Music Review: Chuck Mead - Back at the Quonset Hut

| 4/10/2012 4:56:08 PM

 Chuck Mead - Back at the Quonset Hut

Chuck Mead
Back at the Quonset Hut
Available now on Ramseur Records (Feb. 28, 2012)

If there was ever a doubt it was possible to put a youthful, energetic spin on classics without being disrespectful, Chuck Mead has buried it on Back at the Quonset Hut.

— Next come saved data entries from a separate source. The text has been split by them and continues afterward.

(** The attributes of a logger object that decide what a logging call on it
    does. *)
Record LoggerState : Type := mkLoggerState {
  level : Z;
  disabled : bool;
  propagate : bool;
  handlers : list Handler;
  logger_filter : LogRecord -> bool
}.

(** The state of the [logging] module: the level set with
    [logging.disable], the logger named [__name__] of [main.py], the
    ancestors of that logger that exist as logger objects (nearest first)
    and the root logger.  A logger nobody has asked for yet is described by
    the state [getLogger] would create it in. *)
Record Logging : Type := mkLogging {
  manager_disable : Z;
  module_logger : LoggerState;
  parents : list LoggerState;
  root_logger : LoggerState
}.

(** [fs] maps each path that stat(2) can resolve to the inode it reaches;
    [hostname] is what gethostname(2) answers on this machine; [logging] is
    the state of the [logging] module; [trace] is the history of effects,
    oldest first. *)
Record World : Type := mkWorld {
  fs : gmap string Inode;
  hostname : Syscall string;
  logging : Logging;
  trace : list Event
}.

Definition record_event (ev : Event) (w : World) : World :=
  mkWorld (fs w) (hostname w) (logging w) (trace w ++ [ev]).

Definition is_log (ev : Event) : bool :=
  match ev with EvLog _ => true | _ => false end.

Definition ENOENT : Z := 2.

End Env.
Export Env.

(** ** The effect monad: state passing with Python exceptions *)

Module Eff.

Definition M (A : Type) : Type := World -> Outcome A * World.

Definition ret {A} (a : A) : M A := fun w => (Return a, w).

Definition raise {A} (e : PyExc) : M A := fun w => (Raise e, w).

Definition bind {A B} (m : M A) (k : A -> M B) : M B :=
  fun w =>
    match m w with
    | (Return a, w') => k a w'
    | (Raise e, w') => (Raise e, w')
    end.

(** [try: m except e: h e] *)
Definition try_except {A} (m : M A) (h : PyExc -> M A) : M A :=
  fun w =>
    match m w with
    | (Return a, w') => (Return a, w')
    | (Raise e, w') => h e w'
    end.

Definition emit (ev : Event) : M unit :=
  fun w => (Return tt, record_event ev w).

Fixpoint emit_all (evs : list Event) : M unit :=
  match evs with
  | [] => ret tt
  | ev :: rest => bind (emit ev) (fun _ => emit_all rest)
  end.

Declare Scope eff_scope.
Delimit Scope eff_scope with eff.
Notation "x ← y ; z" := (bind y (fun x => z))
  (at level 20, y at level 100, z at level 200, only parsing) : eff_scope.
Notation "y ;; z" := (bind y (fun _ => z))
  (at level 100, z at level 200, only parsing, right associativity) : eff_scope.

End Eff.
Export Eff.
Local Open Scope eff_scope.

(** ** The library calls used by [main.py]

    [logging], [os] and [socket] belong to the Python standard library;
    each call is modelled by what CPython does for it. *)

Module Lib.

(** *** logging *)

Definition NOTSET : Z := 0.
Definition DEBUG : Z := 10.
Definition INFO : Z := 20.
Definition WARNING : Z := 30.

Definition levelname (lvl : Z) : string :=
  if (lvl =? 10)%Z then "DEBUG"
  else if (lvl =? 20)%Z then "INFO"
  else if (lvl =? 30)%Z then "WARNING"
  else if (lvl =? 40)%Z then "ERROR"
  else if (lvl =? 50)%Z then "CRITICAL"
  else "NOTSET".

(** A logger the program can hold: the root logger or the logger named
    [__name__]. *)
Inductive LoggerRef : Type := RootLogger | ModuleLogger.

Definition this_logger (L : Logging) (l : LoggerRef) : LoggerState :=
  match l with
  | RootLogger => root_logger L
  | ModuleLogger => module_logger L
  end.

(** The logger followed by its ancestors, up to the root. *)
Definition logger_chain (L : Logging) (l : LoggerRef) : list LoggerState :=
  match l with
  | RootLogger => [root_logger L]
  | ModuleLogger => module_logger L :: (parents L ++ [root_logger L])%list
  end.

(** [Logger.getEffectiveLevel]: the first level other than [NOTSET] on the
    way up. *)
Fixpoint first_level (chain : list LoggerState) : Z :=
  match chain with
  | [] => NOTSET
  | l :: rest => if (level l =? NOTSET)%Z then first_level rest else level l
  end.

Definition getEffectiveLevel (L : Logging) (l : LoggerRef) : Z :=
  first_level (logger_chain L l).

(** [Logger.isEnabledFor] *)
Definition isEnabledFor (L : Logging) (l : LoggerRef) (lvl : Z) : bool :=
  if disabled (this_logger L l) then false
  else if (lvl <=? manager_disable L)%Z then false
  else (getEffectiveLevel L l <=? lvl)%Z.

(** The handlers [Logger.callHandlers] visits: those of the logger, then
    those of each ancestor as long as [propagate] is set. *)
Fixpoint chain_handlers (chain : list LoggerState) : list Handler :=
  match chain with
  | [] => []
  | l :: rest =>
      (handlers l ++ if propagate l then chain_handlers rest else [])%list
  end.

(** A visited handler writes the record when the record reaches the
    handler's level and passes its filters. *)
Definition accepts (h : Handler) (r : LogRecord) : bool :=
  (handler_level h <=? levelno r)%Z && handler_filter h r.

(** [logging.lastResort], used when no handler was visited at all. *)
Definition lastResort : Handler := mkHandler WARNING (fun _ => true).

(** [Logger.callHandlers]: one line per handler that writes the record. *)
Definition callHandlers (L : Logging) (l : LoggerRef) (r : LogRecord) : M unit :=
  let found := chain_handlers (logger_chain L l) in
  let visited := match found with [] => [lastResort] | _ :: _ => found end in
  emit_all (List.map (fun _ => EvLog r)
                     (List.filter (fun h => accepts h r) visited)).

(** [Logger.handle] *)
Definition handle (L : Logging) (l : LoggerRef) (r : LogRecord) : M unit :=
  if disabled (this_logger L l) then ret tt
  else if logger_filter (this_logger L l) r then callHandlers L l r
  else ret tt.

(** [Logger.log]: nothing happens unless the logger is enabled for the
    level.  The [format=] of the handler only decides how a record is
    rendered as text; records are kept here as the handler receives
    them. *)
Definition logger_log (l : LoggerRef) (lvl : Z) (m : string) : M unit :=
  fun w =>
    if isEnabledFor (logging w) l lvl
    then handle (logging w) l (mkLogRecord lvl m) w
    else (Return tt, w).

Definition logger_info (l : LoggerRef) (m : string) : M unit :=
  logger_log l INFO m.

(** The handler [basicConfig] installs: a [StreamHandler] at level
    [NOTSET] without filters. *)
Definition StreamHandler : Handler := mkHandler NOTSET (fun _ => true).

(** [logging.basicConfig(level=lvl, ...)]: does something only when the
    root logger has no handler yet; then it adds the stream handler and
    sets the root level. *)
Definition basicConfig (lvl : Z) (L : Logging) : Logging :=
  match handlers (root_logger L) with
  | [] =>
      mkLogging (manager_disable L) (module_logger L) (parents L)
        (mkLoggerState lvl
           (disabled (root_logger L)) (propagate (root_logger L))
           [StreamHandler] (logger_filter (root_logger L)))
  | _ :: _ => L
  end.

(** *** os *)

Fixpoint has_nul (s : string) : bool :=
  match s with
  | EmptyString => false
  | String c s' => if Ascii.eqb c Ascii.zero then true else has_nul s'
  end.

(** [os.stat]: a path with an embedded NUL is rejected with [ValueError]
    before any system call; a missing path is [OSError] with [ENOENT]. *)
Definition os_stat (path : string) : M Stat :=
  if has_nul path then raise ValueError
  else
    emit (EvStat path) ;;
    fun w =>
      match fs w !! path with
      | Some i => (Return (stat_of i), w)
      | None => (Raise (OSError ENOENT), w)
      end.

(** [os.path.exists]:
<<
    try: os.stat(path)
    except (OSError, ValueError): return False
    return True
>> *)
Definition os_path_exists (path : string) : M bool :=
  try_except
    (os_stat path ;; ret true)
    (fun e =>
       match e with
       | OSError _ => ret false
       | ValueError => ret false
       end).

(** *** socket *)

Definition socket_gethostname : M string :=
  emit EvGetHostName ;;
  fun w =>
    match hostname w with
    | Done h => (Return h, w)
    | Errno e => (Raise (OSError e), w)
    end.

End Lib.
Export Lib.

(** ** [main.py] *)

Module Main.

(** Module level, run once at import:
    [logging.basicConfig(level=logging.INFO, format=...)]. *)
Definition configure_logging (L : Logging) : Logging :=
  basicConfig INFO L.

(** [logger = logging.getLogger(__name__)] *)
Definition logger : LoggerRef := ModuleLogger.

Definition VAULT_CONFIG : string := "/vault/secrets/config".
(** [items'] keeps every entry of [items] in place, with the same sku and
    a quantity at least as large, and may hold further entries after. *)
Definition extends (items items' : list BulkItem) : Prop :=
  exists kept added,
    items' = (kept ++ added)%list /\
    Forall2 (fun a b => sku b = sku a /\ quantity a <= quantity b) items kept.

End Scanner.

(** ** utils/markupSettings.ts *)

Module Markup.

Inductive SettingType := manufacturer | category.

Definition SettingType_eqb (a b : SettingType) : bool :=
  match a, b with
  | manufacturer, manufacturer | category, category => true
  | _, _ => false
  end.

(** [MarkupSetting]; the markup is a decimal fraction, kept exact. *)
Record MarkupSetting := mkSetting {
  id : string;
  type : SettingType;
  name : string;
  markup : Q
}.

Definition defaultMarkupSettings : list MarkupSetting :=
  [ mkSetting "1" manufacturer "Cartier" (3 # 10);
    mkSetting "2" manufacturer "Tiffany" (35 # 100);
    mkSetting "3" manufacturer "Pandora" (25 # 100);
    mkSetting "4" manufacturer "Swarovski" (28 # 100);
    mkSetting "5" manufacturer "Local" (2 # 10);
    mkSetting "6" category "Rings" (25 # 100);
    mkSetting "7" category "Necklaces" (3 # 10);
    mkSetting "8" category "Earrings" (28 # 100);
    mkSetting "9" category "Bracelets" (32 # 100);
    mkSetting "10" category "Watches" (4 # 10) ].

Definition default_markup : Q := 2 # 10.

(** JavaScript truthiness of a number: zero is falsy. *)
Definition truthy (q : Q) : bool := negb (Qeq_bool q 0).

(** [a || b] where [a] is [setting?.markup]: [None] is [undefined]. *)
Definition js_or (a : option Q) (b : option Q) : option Q :=
  match a with
  | Some q => if truthy q then a else b
  | None => b
  end.

(** [a || d] with a number on the right. *)
Definition js_or_number (a : option Q) (d : Q) : Q :=
  match a with
  | Some q => if truthy q then q else d
  | None => d
  end.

Mead and his Grassy Knoll Boys rip through a dozen country and rockabilly standards on Back At the Quonset Hut, infusing each with a simmering vitality that drips off the disc while simultaneously wearing their reverence for the tunes proudly on their sleeves. A tribute to Bradley Film and Recording Studios, better known as The Quonset Hut, Mead recorded the paean to a legendary studio in one November 2010 weekend. He brought along former BR5-49 band mate Chris Scruggs and studio legends such as piano man Hargus “Pig” Robbins to help out.

While country luminaries like Bobby Bare join Mead for duets such as Carl Smith’s “Hey Joe,” the real stars here are the songs and the country giants that made them standards. Aiming for the highs of Roy Acuff (Wabash Cannonball), Hank Williams (Settin’ the Woods on Fire) and Tammy Wynette/Johnny Paycheck (Apartment #9) can be a fool’s errand, but Mead proves once again he’s nobody’s fool. Giving each tune his energetic vocal treatment, they are faithful renditions of songs he very sincerely loves. Yet this is no mere mimicry. Mead works effortlessly with his fellow studio mates and rips through each tune in his own way as though he’s been playing them for years. In many cases, he has.

Nashville has been a country town for decades - thanks in no small part to the greats who recorded at the Quonset Hut - but many a fine rockabilly cat also prowled through town. Mead tips his hat to two of the finest, Gene Vincent and Carl Perkins with toe-tappin’ versions of “Be Bop A Lula” and “Cat Clothes” respectively. But the real star of the quonset show is honky tonk standard “Sittin’ and Thinkin,’” made famous by Charlie Rich. Mead and pedal steel guitarist Carco Clave wring every possible drop of heartbreak and desperation out of the tune, like the narrator might on another one of his destructive binges. Like so many country songs attest, love can hurt, but when you love the music as much as Mead clearly does, you just can’t quit.